The data:
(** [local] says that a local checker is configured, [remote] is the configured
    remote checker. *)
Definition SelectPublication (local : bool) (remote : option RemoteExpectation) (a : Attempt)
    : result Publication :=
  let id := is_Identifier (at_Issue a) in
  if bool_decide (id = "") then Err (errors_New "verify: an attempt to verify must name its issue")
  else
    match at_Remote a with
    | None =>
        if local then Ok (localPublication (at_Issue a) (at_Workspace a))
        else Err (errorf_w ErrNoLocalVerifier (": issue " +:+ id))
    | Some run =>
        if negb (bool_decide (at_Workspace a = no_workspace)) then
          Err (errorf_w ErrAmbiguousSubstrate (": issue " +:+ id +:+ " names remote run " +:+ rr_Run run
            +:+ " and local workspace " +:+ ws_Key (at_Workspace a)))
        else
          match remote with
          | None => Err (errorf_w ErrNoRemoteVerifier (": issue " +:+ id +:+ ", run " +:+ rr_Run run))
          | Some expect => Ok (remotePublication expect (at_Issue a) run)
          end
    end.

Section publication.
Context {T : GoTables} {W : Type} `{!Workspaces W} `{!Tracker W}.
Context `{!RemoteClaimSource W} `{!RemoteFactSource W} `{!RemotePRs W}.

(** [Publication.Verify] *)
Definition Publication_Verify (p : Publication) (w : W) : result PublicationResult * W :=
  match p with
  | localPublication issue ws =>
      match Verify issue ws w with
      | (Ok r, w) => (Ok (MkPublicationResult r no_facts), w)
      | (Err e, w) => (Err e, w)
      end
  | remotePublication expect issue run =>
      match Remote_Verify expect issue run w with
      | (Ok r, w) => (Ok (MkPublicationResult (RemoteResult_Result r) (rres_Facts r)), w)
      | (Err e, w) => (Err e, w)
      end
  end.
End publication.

---

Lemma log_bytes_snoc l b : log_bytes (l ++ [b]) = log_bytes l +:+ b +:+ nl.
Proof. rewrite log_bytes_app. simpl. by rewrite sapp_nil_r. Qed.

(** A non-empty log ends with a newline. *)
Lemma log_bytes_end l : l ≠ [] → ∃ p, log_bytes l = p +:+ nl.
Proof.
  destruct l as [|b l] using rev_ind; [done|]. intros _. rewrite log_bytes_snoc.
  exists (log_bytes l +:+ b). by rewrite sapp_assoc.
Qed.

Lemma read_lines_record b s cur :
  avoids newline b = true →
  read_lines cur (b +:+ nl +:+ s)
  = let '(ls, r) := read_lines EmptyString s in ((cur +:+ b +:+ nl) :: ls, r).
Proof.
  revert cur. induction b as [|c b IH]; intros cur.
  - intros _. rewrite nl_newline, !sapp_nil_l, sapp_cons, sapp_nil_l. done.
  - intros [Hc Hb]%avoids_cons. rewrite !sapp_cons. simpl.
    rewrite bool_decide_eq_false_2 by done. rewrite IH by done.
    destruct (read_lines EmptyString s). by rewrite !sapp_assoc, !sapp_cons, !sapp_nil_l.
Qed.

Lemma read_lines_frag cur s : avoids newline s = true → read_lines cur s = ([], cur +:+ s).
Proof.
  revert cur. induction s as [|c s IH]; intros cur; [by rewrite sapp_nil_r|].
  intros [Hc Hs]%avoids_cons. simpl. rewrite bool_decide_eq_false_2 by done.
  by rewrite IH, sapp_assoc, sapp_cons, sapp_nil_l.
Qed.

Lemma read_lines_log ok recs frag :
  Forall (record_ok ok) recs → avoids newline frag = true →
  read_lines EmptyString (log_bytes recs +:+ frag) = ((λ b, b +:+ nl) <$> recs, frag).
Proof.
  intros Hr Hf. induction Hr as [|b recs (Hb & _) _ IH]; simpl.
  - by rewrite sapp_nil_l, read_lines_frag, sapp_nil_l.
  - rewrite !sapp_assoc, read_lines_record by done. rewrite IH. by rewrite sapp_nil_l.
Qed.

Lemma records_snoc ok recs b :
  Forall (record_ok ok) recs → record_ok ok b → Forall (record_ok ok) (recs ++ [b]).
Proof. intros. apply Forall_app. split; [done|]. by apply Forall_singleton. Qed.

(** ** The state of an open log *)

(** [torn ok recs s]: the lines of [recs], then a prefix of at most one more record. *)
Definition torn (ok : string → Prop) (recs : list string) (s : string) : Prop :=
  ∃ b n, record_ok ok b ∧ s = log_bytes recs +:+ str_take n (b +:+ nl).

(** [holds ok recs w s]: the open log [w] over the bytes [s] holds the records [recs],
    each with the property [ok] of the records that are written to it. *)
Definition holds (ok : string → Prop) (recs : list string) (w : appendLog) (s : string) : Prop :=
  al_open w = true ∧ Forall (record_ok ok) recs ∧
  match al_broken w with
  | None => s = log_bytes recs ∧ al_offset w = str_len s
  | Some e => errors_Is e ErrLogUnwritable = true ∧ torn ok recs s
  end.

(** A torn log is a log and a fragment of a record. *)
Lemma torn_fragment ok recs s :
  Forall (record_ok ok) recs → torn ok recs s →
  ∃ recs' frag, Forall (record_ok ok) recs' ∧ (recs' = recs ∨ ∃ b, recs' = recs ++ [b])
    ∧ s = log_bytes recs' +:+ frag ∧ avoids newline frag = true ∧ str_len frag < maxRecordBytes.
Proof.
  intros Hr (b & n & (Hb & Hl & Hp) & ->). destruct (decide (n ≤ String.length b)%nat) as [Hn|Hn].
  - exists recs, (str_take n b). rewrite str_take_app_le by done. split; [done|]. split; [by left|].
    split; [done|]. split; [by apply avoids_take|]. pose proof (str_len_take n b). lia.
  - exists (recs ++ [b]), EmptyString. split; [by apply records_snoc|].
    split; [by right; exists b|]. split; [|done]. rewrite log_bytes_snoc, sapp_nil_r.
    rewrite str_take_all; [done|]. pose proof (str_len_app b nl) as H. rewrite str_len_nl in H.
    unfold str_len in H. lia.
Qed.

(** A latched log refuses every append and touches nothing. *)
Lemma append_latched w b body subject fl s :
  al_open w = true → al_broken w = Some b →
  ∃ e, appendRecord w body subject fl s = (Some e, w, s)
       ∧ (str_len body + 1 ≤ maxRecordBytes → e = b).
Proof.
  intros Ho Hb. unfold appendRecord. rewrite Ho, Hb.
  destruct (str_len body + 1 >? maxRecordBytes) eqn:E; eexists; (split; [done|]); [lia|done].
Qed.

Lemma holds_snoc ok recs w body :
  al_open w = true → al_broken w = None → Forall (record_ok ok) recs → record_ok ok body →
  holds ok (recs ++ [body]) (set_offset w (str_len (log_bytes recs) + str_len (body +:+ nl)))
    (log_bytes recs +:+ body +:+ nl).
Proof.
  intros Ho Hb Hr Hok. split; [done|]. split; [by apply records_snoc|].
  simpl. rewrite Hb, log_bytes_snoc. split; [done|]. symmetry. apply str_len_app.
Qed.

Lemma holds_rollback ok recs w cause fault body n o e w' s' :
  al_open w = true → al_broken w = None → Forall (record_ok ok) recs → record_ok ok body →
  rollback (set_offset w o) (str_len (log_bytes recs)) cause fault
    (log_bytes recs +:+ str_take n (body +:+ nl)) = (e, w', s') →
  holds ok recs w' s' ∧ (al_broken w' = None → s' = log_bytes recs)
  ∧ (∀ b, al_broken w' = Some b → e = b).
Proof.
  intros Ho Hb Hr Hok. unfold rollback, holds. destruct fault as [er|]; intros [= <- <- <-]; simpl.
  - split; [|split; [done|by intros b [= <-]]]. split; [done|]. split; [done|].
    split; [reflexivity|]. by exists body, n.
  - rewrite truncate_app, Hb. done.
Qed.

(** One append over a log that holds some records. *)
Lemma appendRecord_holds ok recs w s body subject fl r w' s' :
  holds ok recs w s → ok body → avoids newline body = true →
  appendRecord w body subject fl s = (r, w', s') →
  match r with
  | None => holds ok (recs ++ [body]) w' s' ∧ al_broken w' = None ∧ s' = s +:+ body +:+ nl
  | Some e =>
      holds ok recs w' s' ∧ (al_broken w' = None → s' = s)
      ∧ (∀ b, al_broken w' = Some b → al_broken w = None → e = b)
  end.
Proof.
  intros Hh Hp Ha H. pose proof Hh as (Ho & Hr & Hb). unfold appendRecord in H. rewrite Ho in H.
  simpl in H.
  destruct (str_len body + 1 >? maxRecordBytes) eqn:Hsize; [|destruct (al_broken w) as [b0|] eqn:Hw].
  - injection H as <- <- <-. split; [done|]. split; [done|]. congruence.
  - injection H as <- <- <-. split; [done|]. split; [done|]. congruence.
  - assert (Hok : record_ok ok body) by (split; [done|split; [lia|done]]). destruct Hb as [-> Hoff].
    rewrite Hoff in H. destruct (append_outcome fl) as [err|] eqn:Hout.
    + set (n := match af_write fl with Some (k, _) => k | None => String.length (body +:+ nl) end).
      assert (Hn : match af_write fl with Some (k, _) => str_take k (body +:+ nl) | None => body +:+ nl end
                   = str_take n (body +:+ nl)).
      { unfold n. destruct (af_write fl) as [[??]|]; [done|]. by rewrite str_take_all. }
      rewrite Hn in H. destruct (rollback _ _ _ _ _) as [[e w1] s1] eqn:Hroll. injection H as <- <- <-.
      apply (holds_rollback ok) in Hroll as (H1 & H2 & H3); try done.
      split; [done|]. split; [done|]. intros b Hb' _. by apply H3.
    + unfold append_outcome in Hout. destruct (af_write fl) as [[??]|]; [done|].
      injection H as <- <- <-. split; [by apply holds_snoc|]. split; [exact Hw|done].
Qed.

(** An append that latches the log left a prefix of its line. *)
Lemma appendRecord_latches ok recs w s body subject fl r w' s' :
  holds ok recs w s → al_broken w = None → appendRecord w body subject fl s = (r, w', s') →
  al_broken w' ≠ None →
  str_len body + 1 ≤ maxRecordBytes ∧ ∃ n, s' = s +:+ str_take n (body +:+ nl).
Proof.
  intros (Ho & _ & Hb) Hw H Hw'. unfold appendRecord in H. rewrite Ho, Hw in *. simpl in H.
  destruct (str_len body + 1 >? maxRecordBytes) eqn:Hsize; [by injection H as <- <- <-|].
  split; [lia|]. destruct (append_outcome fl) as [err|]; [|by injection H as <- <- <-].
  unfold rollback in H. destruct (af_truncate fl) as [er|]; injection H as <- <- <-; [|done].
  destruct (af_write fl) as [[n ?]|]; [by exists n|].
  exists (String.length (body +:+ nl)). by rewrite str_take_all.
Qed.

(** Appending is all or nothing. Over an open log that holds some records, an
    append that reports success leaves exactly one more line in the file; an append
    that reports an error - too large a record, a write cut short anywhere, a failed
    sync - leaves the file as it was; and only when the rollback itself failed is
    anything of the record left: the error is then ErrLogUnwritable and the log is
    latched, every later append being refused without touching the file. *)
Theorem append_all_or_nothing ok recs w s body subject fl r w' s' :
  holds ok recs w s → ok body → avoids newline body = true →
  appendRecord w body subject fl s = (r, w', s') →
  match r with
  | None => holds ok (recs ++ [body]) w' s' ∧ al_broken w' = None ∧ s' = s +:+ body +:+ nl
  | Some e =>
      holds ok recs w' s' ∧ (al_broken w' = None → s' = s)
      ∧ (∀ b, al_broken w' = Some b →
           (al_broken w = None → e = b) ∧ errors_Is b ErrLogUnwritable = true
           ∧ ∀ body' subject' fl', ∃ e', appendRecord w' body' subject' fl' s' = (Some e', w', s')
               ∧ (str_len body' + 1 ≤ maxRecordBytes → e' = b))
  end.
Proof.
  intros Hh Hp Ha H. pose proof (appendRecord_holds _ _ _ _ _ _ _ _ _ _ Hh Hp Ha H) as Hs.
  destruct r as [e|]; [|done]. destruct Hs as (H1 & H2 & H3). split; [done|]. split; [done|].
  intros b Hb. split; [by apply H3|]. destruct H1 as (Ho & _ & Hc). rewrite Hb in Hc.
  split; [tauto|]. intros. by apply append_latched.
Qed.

What is being asked:
Working from the entries above, return all lines that contain "file".

Answer for the task:
    append that reports success leaves exactly one more line in the file; an append
    sync - leaves the file as it was; and only when the rollback itself failed is
    latched, every later append being refused without touching the file. *)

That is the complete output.